TASK DETAILS
Can you return the records below exactly as they stand, but only from the first line through the one with "val_size t = tensor_size t ∧"?

Source data:
.....

(** The spy [s] stands for slots of the tape [t], as many as its tensor has
    values, and its tensor holds as many values as its dimensions say. *)
Definition Spy_on (s : Spy) (t : Tape) : Prop :=
  val_size (tensor s) = tensor_size (tensor s) ∧
  0 ≤ tape_begin s ∧ tape_end s ≤ n_trace_size t.

(** The call that led from [t] to [t'] recorded one operator and returned
    the spy [s] that stands for the slots of its output. *)
Definition recording (t : Tape) (s : Spy) (t' : Tape) : Prop :=
  Tape_wf t' ∧ Spy_on s t' ∧
  tape_begin s = n_trace_size t ∧ tape_end s = n_trace_size t' ∧
  n_input_size t' = n_input_size t ∧
  initial_values t' = initial_values t ∧
  ∃ o, operations t' = operations t ++ [o].

(** What a throwing call leaves behind. *)
Definition uncompatible (a b : Tensor) (e : exception) (t t' : Tape)
  : Prop :=
  t' = t ∧ e = logic_error "Uncompatible tensor dimensions" ∧
  dim a ≠ dim b ∧ is_scalar a = false ∧ is_scalar b = false.

Lemma length_vector_binary f a b :
  length (vector_binary f a b) =
    if Z.of_nat (length a) =? 1 then length b else length a.
Proof.
  unfold vector_binary. destruct (Z.of_nat (length a) =? 1).
  - by rewrite length_map.
  - destruct (Z.of_nat (length b) =? 1).
    + by rewrite length_map.
    + by rewrite length_imap.
Qed.

(** The value of a binary operation on consistent tensors is consistent,
    and has the size of the operand that is not broadcast. *)
Lemma tensor_binary_size f a b :
  val_size a = tensor_size a → val_size b = tensor_size b →
  match tensor_binary f a b with
  | Ok t =>
      val_size t = tensor_size t ∧
      tensor_size t = if dim_eq a b then tensor_size a
                      else if is_scalar a then tensor_size b
                      else tensor_size a
  | Throw e =>
      e = logic_error "Uncompatible tensor dimensions" ∧
      dim a ≠ dim b ∧ is_scalar a = false ∧ is_scalar b = false
  end.
Proof.
  intros Ha Hb. unfold tensor_binary, dim_eq.
  unfold is_scalar, val_size, tensor_size in *.
  case_bool_decide as Hd.
  - cbn [val dim]. rewrite length_vector_binary. split; [|done].
    destruct (Z.of_nat (length (val a)) =? 1) eqn:E; [|done].
    rewrite Hb, <- Hd. done.
  - destruct (product (dim a) =? 1) eqn:Ea.
    + cbn [val dim]. rewrite length_vector_binary, Ha, Ea. done.
    + destruct (product (dim b) =? 1) eqn:Eb.
      * cbn [val dim]. rewrite length_vector_binary, Ha, Ea. done.
      * done.
Qed.

Lemma Spy_on_scalar s t :
  Spy_on s t → is_scalar (tensor s) = true →
  operands_within (to_Scalar s) (n_trace_size t).
Proof.
  intros (Hv & H0 & Hn) Hs. unfold is_scalar in Hs. apply Z.eqb_eq in Hs.
  unfold to_Scalar, tape_end, tape_begin, tensor_size in *. cbn. lia.
Qed.

Lemma Spy_on_range s t :
  Spy_on s t → range_within (to_IndexRange s) (n_trace_size t).
Proof.
  intros (Hv & H0 & Hn).
  unfold range_within, to_IndexRange, tape_end, tape_begin in *.
  cbn. unfold val_size in *. lia.
Qed.

Lemma range_size_to_IndexRange s :
  range_size (to_IndexRange s) = val_size (tensor s).
Proof. unfold range_size, to_IndexRange, tape_end, tape_begin. cbn. lia. Qed.

(** [rec] followed by [return Spy(value, tape, out)]. *)
Lemma rec_return_recording OP i c value t :
  Tape_wf t → operands_within i (n_trace_size t) →
  val_size value = tensor_size value →
  out_size (rec_out OP i c (n_trace_size t)) = val_size value →
  recording t (Spy_register value (rec OP i c t).1) (rec OP i c t).2.
Proof.
  intros Hwf Hin Hv Hsz.
  destruct (rec_layout OP i c t Hwf Hin) as (He & Hout & Hwf').
  pose proof (Tape_wf_trace_size t Hwf) as H0.
  split; [done|]. rewrite He in *. cbn [fst snd].
  unfold Spy_on, tape_end, tape_begin. cbn.
  repeat split; try done; try lia. by eexists.
Qed.

(** Finishes a branch that records [OP] and returns the value [v]. *)
Ltac rec_branch v :=
  match goal with
  | |- context [rec ?OP ?i ?c ?t] =>
      let H := fresh "Hrec" in
      pose proof (rec_return_recording OP i c v t) as H;
      destruct (rec OP i c t) as [? ?]; cbn [return_Spy fst snd] in H |- *;
      apply H; clear H
  end.

Lemma dim_eq_sizes a b :
  dim_eq a b = true → tensor_size a = tensor_size b.
Proof.
  unfold dim_eq, tensor_size. intros H%bool_decide_eq_true. by rewrite H.
Qed.

Lemma is_scalar_true x : is_scalar x = true → tensor_size x = 1.
Proof. unfold is_scalar. lia. Qed.

(** The size of the output that [rec] lays out. *)
Lemma out_size_rec_out OP i c n :
  out_size (rec_out OP i c n) =
    if out_is_scalar OP then 1 else output_range_size i c.
Proof.
  unfold rec_out. destruct (out_is_scalar OP); [done|].
  cbn. unfold range_size. cbn. lia.
Qed.

Ltac rec_size :=
  rewrite out_size_rec_out;
  repeat match goal with
         | H : out_is_scalar _ = _ |- _ => rewrite H
         end;
  unfold to_Range, to_Scalar, Const_Array1_of_Tensor, Const_Vector_of_Tensor;
  cbn [output_range_size];
  rewrite ?range_size_to_IndexRange;
  repeat match goal with
         | H : is_scalar _ = true |- _ => apply is_scalar_true in H
         | H : Spy_on _ _ |- _ => destruct H as (? & ? & ?)
         end;
  unfold val_size in *; lia.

.....

EXERCISE ANSWER
(** The spy [s] stands for slots of the tape [t], as many as its tensor has
    values, and its tensor holds as many values as its dimensions say. *)
Definition Spy_on (s : Spy) (t : Tape) : Prop :=
  val_size (tensor s) = tensor_size (tensor s) ∧
  0 ≤ tape_begin s ∧ tape_end s ≤ n_trace_size t.

(** The call that led from [t] to [t'] recorded one operator and returned
    the spy [s] that stands for the slots of its output. *)
Definition recording (t : Tape) (s : Spy) (t' : Tape) : Prop :=
  Tape_wf t' ∧ Spy_on s t' ∧
  tape_begin s = n_trace_size t ∧ tape_end s = n_trace_size t' ∧
  n_input_size t' = n_input_size t ∧
  initial_values t' = initial_values t ∧
  ∃ o, operations t' = operations t ++ [o].

(** What a throwing call leaves behind. *)
Definition uncompatible (a b : Tensor) (e : exception) (t t' : Tape)
  : Prop :=
  t' = t ∧ e = logic_error "Uncompatible tensor dimensions" ∧
  dim a ≠ dim b ∧ is_scalar a = false ∧ is_scalar b = false.

Lemma length_vector_binary f a b :
  length (vector_binary f a b) =
    if Z.of_nat (length a) =? 1 then length b else length a.
Proof.
  unfold vector_binary. destruct (Z.of_nat (length a) =? 1).
  - by rewrite length_map.
  - destruct (Z.of_nat (length b) =? 1).
    + by rewrite length_map.
    + by rewrite length_imap.
Qed.

(** The value of a binary operation on consistent tensors is consistent,
    and has the size of the operand that is not broadcast. *)
Lemma tensor_binary_size f a b :
  val_size a = tensor_size a → val_size b = tensor_size b →
  match tensor_binary f a b with
  | Ok t =>
      val_size t = tensor_size t ∧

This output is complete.